Unfortunately, Passport.js uses a singleton instance, which is configured like so:

app.use(passport.initialize());

passport.serializeUser(serializeUser);
passport.deserializeUser(deserializeUser);
passport.use(localLoginStrategy);

meaning that all of the configuration lives on the passport module itself.

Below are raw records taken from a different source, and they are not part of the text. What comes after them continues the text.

(** X16. The weights a split module hands to its sub-modules tile the
    decoded buffer: for split positions that never decrease and stay within
    the buffer, [tensor_split] gives one chunk more than there are
    positions, the chunks' element counts add up to the buffer's, and every
    chunk is a view on the buffer's own storage, on its device and of its
    element type. *)
Theorem split_weights_tile_the_buffer (t : tensor) (indices : list Z) :
  nondecreasing_from 0 indices (numel t) = true ->
  length (tensor_split t indices) = S (length indices) /\
  fold_right (fun w total => numel w + total) 0 (tensor_split t indices) = numel t /\
  Forall (fun w => allocation w = allocation t /\ t_device w = t_device t /\
                   t_dtype w = t_dtype t)
    (tensor_split t indices).
Proof.
  intros Hsorted. unfold tensor_split.
  destruct (tensor_split_from_tiles t indices 0 ltac:(lia) Hsorted) as [Hlen Hsum].
  split; [exact Hlen|]. split; [lia|]. apply tensor_split_from_same_storage.
Qed.

Lemma assoc_set_lookup_ne {A : Type} (k k' : string) (v : A) (l : list (string * A)) :
  k' <> k -> assoc k' (assoc_set k v l) = assoc k' l.
Proof.
  intros Hne. induction l as [|[k0 v0] l IH]; cbn [assoc_set assoc].
  - destruct (String.eqb_spec k' k); [done|reflexivity].
  - destruct (String.eqb_spec k k0) as [->|Hk]; cbn [assoc].
    + destruct (String.eqb_spec k' k0); [done|reflexivity].
    + destruct (String.eqb_spec k' k0); [reflexivity|exact IH].
Qed.

Lemma update_direct_target name f m m' :
  update_target [name] f m = Ok m' ->
  exists c c', getattr m name = Ok (OModule c) /\ f c = Ok c' /\
    m' = with_modules m (assoc_set name c' (_modules m)).
Proof.
  cbn [update_target]. cbv [mbind outcome_bind].
  destruct (getattr m name) as [[v|c]|e]; try discriminate.
  destruct (f c) as [c'|e] eqn:Ef; [|discriminate].
  intros [= <-]. eauto.
Qed.

Lemma getattr_updated_same m name c c' :
  getattr m name = Ok (OModule c) ->
  getattr (with_modules m (assoc_set name c' (_modules m))) name = Ok (OModule c').
Proof.
  unfold getattr. destruct m as [cn k a ps bs ms hs].
  cbn [with_modules attrs _parameters _buffers _modules].
  destruct (a !! name); [discriminate|]. destruct (ps !! name); [discriminate|].
  destruct (bs !! name); [discriminate|]. intros _.
  by rewrite assoc_set_lookup.
Qed.

Lemma getattr_updated_other m name name' c' :
  name' <> name ->
  getattr (with_modules m (assoc_set name c' (_modules m))) name' = getattr m name'.
Proof.
  intros Hne. unfold getattr. destruct m as [cn k a ps bs ms hs].
  cbn [with_modules attrs _parameters _buffers _modules].
  by rewrite assoc_set_lookup_ne.
Qed.

Lemma setattr_getattr_other m name v m' k :
  setattr m name v = Ok m' -> k <> name -> getattr m' k = getattr m k.
Proof.
  unfold setattr. intros H Hk. destruct m as [cn kd a ps bs ms hs].
  cbn [_parameters _buffers _modules attrs] in H.
  repeat case_decide; destruct v; try discriminate; injection H as <-;
    unfold getattr;
    cbn [attrs _parameters _buffers _modules with_attrs with_parameters with_buffers];
    rewrite ?lookup_insert_ne by done; reflexivity.
Qed.

Lemma setattr_tensor_holds m w m' :
  setattr m "weight" (VTensor w) = Ok m' -> holds_weight m' w.
Proof.
  unfold setattr, holds_weight. intros H.
  repeat case_decide; try discriminate; injection H as <-;
    cbn [attrs _buffers with_attrs with_buffers]; rewrite lookup_insert_eq; auto.
Qed.

Lemma assign_weight_holds w c c' :
  assign_weight "out_features" "in_features" w c = Ok c' ->
  exists rows cols,
    int_attr c' "out_features" = Ok rows /\ int_attr c' "in_features" = Ok cols /\
    rows * cols = numel w /\ holds_weight c' (as_matrix w rows cols).
Proof.
  unfold assign_weight. cbv [mbind outcome_bind]. intros H.
  destruct (int_attr c "out_features") as [rows|] eqn:Hr; [|discriminate].
  destruct (int_attr c "in_features") as [cols|] eqn:Hc; [|discriminate].
  destruct (tensor_view w [rows; cols]) as [v|] eqn:Hv; [|discriminate].
  unfold tensor_view in Hv.
  destruct (forallb _ _); [|discriminate].
  destruct (Z.eqb_spec (numel_of_shape [rows; cols]) (numel w)) as [Hn|]; [|discriminate].
  injection Hv as <-.
  exists rows, cols.
  unfold int_attr in *.
  rewrite !(setattr_getattr_other _ _ _ _ _ H) by discriminate.
  split; [exact Hr|]. split; [exact Hc|]. split.
  - unfold numel_of_shape in Hn. cbn [fold_right] in Hn. lia.
  - exact (setattr_tensor_holds _ _ _ H).
Qed.

Lemma inject_weights_other names : forall weights m m' name,
  inject_weights (direct_targets names) weights m = Ok m' ->
  name ∉ names ->
  getattr m' name = getattr m name.
Proof.
  induction names as [|n names IH]; intros weights m m' name; cbn [direct_targets map inject_weights].
  - by intros [= ->].
  - destruct weights as [|w weights]; [by intros [= ->]|].
    cbv [mbind outcome_bind].
    destruct (update_target [n] _ m) as [m1|e] eqn:E1; [|discriminate].
    intros H Hnot. apply not_elem_of_cons in Hnot as [Hne Hnot].
    apply update_direct_target in E1 as (c & c' & _ & _ & ->).
    rewrite (IH _ _ _ _ H Hnot). by apply getattr_updated_other.
Qed.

So, we can't configure different serializers, deserializers, or login strategies for each vhost, even if the apps representations of users are completely different.

Instead, I now have my top level serializer, deserializer, and login strategy delegating to each app:

// passport uses singleton state, so with a vhost setup we can't just use one instance of passport per vhost because the instances will conflict.
// What I've done instead is have one instance of passport that delegates to each vhost as needed for within serializeUser, deserializeUser, and the LocalStrategy.

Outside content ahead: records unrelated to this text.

(** [expressionContainsIdentifier]: the search of the stack loop, with
    [under] the [asReference] flag of the node; the children are those Babel's
    [VISITOR_KEYS] lists, the flag cleared for the key of a property and the
    property of a member access that are not computed, and for the parameters
    of a function. *)
Fixpoint containsIdentifier (identifierName : string) (under : bool) (node : Node) : bool :=
  let go := containsIdentifier identifierName under in
  let off := containsIdentifier identifierName false in
  let optional (child : option Node) := match child with Some c => go c | None => false end in
  match node with
  | Identifier name => under && (name =? identifierName)
  | TemplateLiteral _ expressions => existsb go expressions
  | FunctionExpression id params body =>
      match id with Some name => under && (name =? identifierName) | None => false end
      || existsb off params || go body
  | ArrowFunctionExpression params body => existsb off params || go body
  | MemberExpression object property computed =>
      go object || (if computed then go property else off property)
  | OptionalMemberExpression object property _ => go object || go property
  | CallExpression callee args | OptionalCallExpression callee args =>
      go callee || existsb go args
  | ArrayExpression elements => existsb optional elements
  | ObjectExpression properties => existsb go properties
  | UnaryExpression _ argument | UpdateExpression _ argument => go argument
  | BinaryExpression _ lhs rhs | LogicalExpression _ lhs rhs
  | AssignmentExpression _ lhs rhs => go lhs || go rhs
  | ConditionalExpression test consequent alternate => go test || go consequent || go alternate
  | SequenceExpression expressions => existsb go expressions
  | ParenthesizedExpression inner | TSAsExpression inner | TSSatisfiesExpression inner
  | TypeCastExpression inner | TSNonNullExpression inner => go inner
  | OtherExpression children | OtherNode children => existsb go children
  | ObjectProperty key val computed _ => (if computed then go key else off key) || go val
  | ObjectMethod key params body _ => go key || existsb go params || go body
  | SpreadElement argument => go argument
  | PrivateName name => under && (name =? identifierName)
  | ReturnStatement argument => optional argument
  | BlockStatement body => existsb go body
  | IfStatement test consequent alternate => go test || go consequent || optional alternate
  | LabeledStatement label body => (under && (label =? identifierName)) || go body
  | LoopStatement heads body => existsb go heads || go body
  | SwitchStatement discriminant cases =>
      go discriminant
      || existsb (fun switchCase => optional (fst switchCase) || existsb go (snd switchCase)) cases
  | TryStatement block handler finalizer =>
      existsb go block
      || match handler with
         | Some clause => optional (fst clause) || existsb go (snd clause)
         | None => false
         end
      || match finalizer with Some statements => existsb go statements | None => false end
  | VariableDeclaration declarations =>
      existsb (fun declarator => go (fst declarator) || optional (snd declarator)) declarations
  | _ => false
  end.
(** * youtube-caption-extractor: a shallow embedding of [src/index.ts]

    The two exported operations, [getVideoDetails] and [getSubtitles],
    scrape a watch page, pick a caption track and turn the fetched
    timed-text document into subtitle lines.  The embedding keeps the
    shape of the source:

    - JavaScript strings are sequences of UTF-16 code units;
    - the regular expressions of the source are terms of a small pattern
      language, run by a backtracking matcher with JavaScript's
      priorities (leftmost match, alternatives in order, greedy and lazy
      repetition);
    - what [JSON.parse] returns is a tree of run-time values, on which
      property reads, truthiness and strict equality work as in
      JavaScript;
    - an exception is an explicit result, and [await] is sequencing in
      the monad of results;
    - the network ([fetch], [node-fetch] behind a proxy agent) and the two
      text libraries ([he], [striptags]) are collaborators the operations
      are parametrised by;
    - [console.warn] and [console.error] leave no trace in the results and
      are left out.

    The source writes the caption stage twice, once in each operation;
    so does the embedding, and that the two copies agree is a theorem. *)

From Stdlib Require Import String Ascii.
From Stdlib Require Import List NArith ZArith Bool Lia.
Import ListNotations.

Set Implicit Arguments.
Set Warnings "-register-all".

Open Scope N_scope.

(** ** JavaScript strings *)

Definition code_unit := N.
Definition jsstring := list code_unit.

(** String literals, for ASCII text.  A grave accent in the literal
    stands for the double quote (code unit 34); every other character
    stands for itself. *)
Definition lit_unit (a : ascii) : code_unit :=
  let n := N_of_ascii a in if N.eqb n 96 then 34 else n.

Definition lit (s : string) : jsstring := map lit_unit (list_ascii_of_string s).

Fixpoint jseqb (a b : jsstring) : bool :=
  match a, b with
  | [], [] => true
  | x :: a', y :: b' => N.eqb x y && jseqb a' b'
  | _, _ => false
  end.

Fixpoint starts_with (p s : jsstring) : bool :=
  match p, s with
  | [], _ => true
  | x :: p', y :: s' => N.eqb x y && starts_with p' s'
  | _ :: _, [] => false
  end.

(** [String.prototype.includes] *)
Fixpoint includes (s sub : jsstring) : bool :=
  starts_with sub s ||
  match s with
  | [] => false
  | _ :: s' => includes s' sub
  end.

(** [String.prototype.replace] with a string pattern: the first occurrence
    only.  The replacement texts of the source hold no dollar sign, so they
    are inserted as they are. *)
Fixpoint replace_string (s pat repl : jsstring) : jsstring :=
  if starts_with pat s then repl ++ skipn (length pat) s
  else match s with
       | [] => []
       | x :: s' => x :: replace_string s' pat repl
       end.

(** [String.prototype.split] with a string separator.  [skip] counts the
    code units of a separator still to be passed over, [cur] is the piece
    being collected, in reverse. *)
Fixpoint split_from (sep s : jsstring) (skip : nat) (cur : jsstring) : list jsstring :=
  match s with
  | [] => [rev cur]
  | x :: s' =>
      match skip with
      | S n => split_from sep s' n cur
      | O => if starts_with sep s
             then rev cur :: split_from sep s' (length sep - 1)%nat []
             else split_from sep s' 0%nat (x :: cur)
      end
  end.

Definition split (s sep : jsstring) : list jsstring :=
  match sep with
  | [] => map (fun x => [x]) s
  | _ => split_from sep s 0%nat []
  end.

(** WhiteSpace and LineTerminator code units, as [String.prototype.trim]
    removes them. *)
Definition is_line_terminator (x : code_unit) : bool :=
  N.eqb x 10 || N.eqb x 13 || N.eqb x 8232 || N.eqb x 8233.

Definition is_white_space (x : code_unit) : bool :=
  N.eqb x 9 || N.eqb x 11 || N.eqb x 12 || N.eqb x 32 || N.eqb x 160
  || N.eqb x 5760 || (N.leb 8192 x && N.leb x 8202)
  || N.eqb x 8239 || N.eqb x 8287 || N.eqb x 12288 || N.eqb x 65279
  || is_line_terminator x.

Fixpoint trim_start (s : jsstring) : jsstring :=
  match s with
  | x :: s' => if is_white_space x then trim_start s' else s
  | [] => []
  end.

Definition trim (s : jsstring) : jsstring := rev (trim_start (rev (trim_start s))).

(** ** Results of computations that may throw *)

Inductive exn : Type :=
| Error (message : jsstring)   (* [new Error(message)] *)
| SyntaxError                  (* [JSON.parse], [new RegExp] *)
| TypeError                    (* property of null, call of a non-function *)
| Rejected (reason : jsstring) (* a collaborator's promise rejected *)
| OutsideFragment.             (* input the embedding does not interpret *)

Inductive result (A : Type) : Type :=
| Ok (a : A)
| Throw (e : exn).

Arguments Ok {A} a.
Arguments Throw {A} e.

Definition bind {A B} (m : result A) (f : A -> result B) : result B :=
  match m with
  | Ok a => f a
  | Throw e => Throw e
  end.

Notation "x <- m ;; k" := (bind m (fun x => k))
  (at level 61, m at next level, right associativity).

(** ** Regular expressions

    The fragment of the pattern language the source uses: classes of one
    code unit, sequence, ordered alternation, greedy and lazy repetition
    of a class, one capturing group and the end-of-input assertion. *)

Inductive regex : Type :=
| Empty
| Class (p : code_unit -> bool)
| Seq (r1 r2 : regex)
| Alt (r1 r2 : regex)
| Star (p : code_unit -> bool)
| LazyStar (p : code_unit -> bool)
| Group (r : regex)
| EndOfInput.
(** * opensourcegames: the entry parser, the statistics and the repository lists

    A shallow embedding of [tools/utils/osg.py] and [tools/maintenance.py].
    Python [str] values are [string]s whose characters stand for code points
    below 256; a [dict] keyed by field names is a [gmap string _]; an
    exception is an explicit error result. *)

From Stdlib Require Import String Ascii List Bool Arith Lia QArith Permutation Sorted.
From stdpp Require Import gmap strings.

Local Open Scope list_scope.

(** * Python string primitives *)

Module Py.

(** [s[n:]] *)
Fixpoint drop (n : nat) (s : string) : string :=
  match n, s with
  | S k, String _ r => drop k r
  | _, _ => s
  end.

(** [s.startswith(p)] *)
Definition startswith (s p : string) : bool := String.prefix p s.

(** [s.endswith(p)] *)
Definition endswith (s p : string) : bool :=
  let n := String.length s in
  let m := String.length p in
  (m <=? n) && String.eqb (substring (n - m) m s) p.

(** [p in s] for two strings *)
Fixpoint contains (s p : string) : bool :=
  if String.prefix p s then true
  else match s with
       | EmptyString => false
       | String _ r => contains r p
       end.

(** [x in l] for a string and a list (or tuple) of strings *)
Definition mem (x : string) (l : list string) : bool := bool_decide (x ∈ l).

(** [s.partition(p)], [None] when [p] does not occur in [s]: the text
    before and the text after the first occurrence of [p]. *)
Fixpoint partition (p s : string) : option (string * string) :=
  if String.prefix p s then Some (EmptyString, drop (String.length p) s)
  else match s with
       | EmptyString => None
       | String c r =>
           match partition p r with
           | Some (a, b) => Some (String c a, b)
           | None => None
           end
       end.

(** [c.isspace()] on the code points below 256. *)
Definition isspace (c : ascii) : bool :=
  let n := nat_of_ascii c in
  ((9 <=? n) && (n <=? 13)) || ((28 <=? n) && (n <=? 32))
  || (n =? 133) || (n =? 160).

Fixpoint lstrip (s : string) : string :=
  match s with
  | EmptyString => EmptyString
  | String c r => if isspace c then lstrip r else s
  end.

Fixpoint rstrip (s : string) : string :=
  match s with
  | EmptyString => EmptyString
  | String c r =>
      match rstrip r with
      | EmptyString => if isspace c then EmptyString else String c EmptyString
      | r' => String c r'
      end
  end.

(** [s.strip()] *)
Definition strip (s : string) : string := rstrip (lstrip s).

export const initPassport = (app: Express) => {
  app.use(passport.initialize());

  passport.serializeUser(serializeUser);
  passport.deserializeUser(deserializeUser);
  passport.use(localLoginStrategy);
};

const UnrecognizedVHost = new Error(
  "Attempted to access an unrecognized vhost",
);

export const serializeUser = (user, done) => {
  const done_ = (err, serUser) => done(err, `${user.__vhost}:${serUser}`);
  const vhostName = user.__vhost;
  const vhost = currentVhost(vhostName);

  switch (vhost) {
    case Hosts.yourFirstHost:
      return YourFirstHostPassport.serializeUser(user, done_);
    case Hosts.yourSecondHost:
      return YourSecondHostPassportPassport.serializeUser(user, done_);
    case Hosts.unknown:
      throw UnrecognizedVHost;
  }
};

export const deserializeUser = async (vHostAndId, done) => {
  const [vhostName, id] = vHostAndId.split(":");
  const vhost = currentVhost(vhostName);

  switch (vhost) {
    case Hosts.yourFirstHost:
      return YourFirstHostPassport.deserializeUser(id, done);
    case Hosts.yourSecondHost:
      return YourSecondHostPassport.deserializeUser(id, done);
    case Hosts.unknown:
      throw UnrecognizedVHost;
  }
};

export const hostName = (req: any) => req.hostname;

export const localLoginStrategy = new LocalStrategy(
  { passReqToCallback: true },
  async (req: Request, emailAddress: string, password: string, done) => {
    const vhost = currentVhost(hostName(req));
    switch (vhost) {
      case Hosts.yourFirstHost:
        return YourFirstHostPassport.localLoginVerify(
          req,
          emailAddress,
          password,
          done,
        );
      case Hosts.yourSecondHost:
        return YourSecondHost.localLoginVerify(
          req,
          emailAddress,
          password,
          done,
        );
      case Hosts.unknown:
        throw UnrecognizedVHost;
      default:
        assertNever(vhost);
    }
  },
);

I'm serializing and deserializing from the user's id here, but obviously you could change this up to use something else. You just need to make sure that your vhost is passed along in your serialization somehow.

I defined the vhost selection like this:

export const Hosts = class {
  static readonly yourFirstHost = Symbol();
  static readonly yourSecondHost = Symbol();
  static readonly unknown = Symbol();
};

export type Host =
  | typeof Hosts.yourFirstHost
  | typeof Hosts.yourSecondHost
  | typeof Hosts.unknown;

export const currentVhost = (hostName: string): Host => {
  const yourFirstHost = process.env.YOUR_FIRST_HOST!;
  const yourSecondHost = process.env.YOUR_SECOND_HOST!;

  switch (hostName) {
    case yourFirstHost:
      return Hosts.yourFirstHost;
    case yourSecondHost:
      return Hosts.yourSecondHost;
    default:
      return Hosts.unknown;
  }
};

Using Symbols might be overkill for your use case, but I'd probably at least do something like

export type Host = "myfirsthost.example.com" | "mysecondhost.example.com"

and then case over the incoming hostName to ensure that we handle configuration for all vhosts wherever one might be used. Don't use open ended logic on the hostname (verify that it matches one of our defined vhosts exactly or that we're really okay with the consequences of using a generic fallback for any hostname), since the value comes from the client.

Then, on successful login in the login callback (passport.authenticate("local", (req, res, next) => { ... <somewhere in here> ... });, I set user.__vhost for the current vhost. Everything proceeds normally in each app's serializer, deserializer, and login verifier otherwise.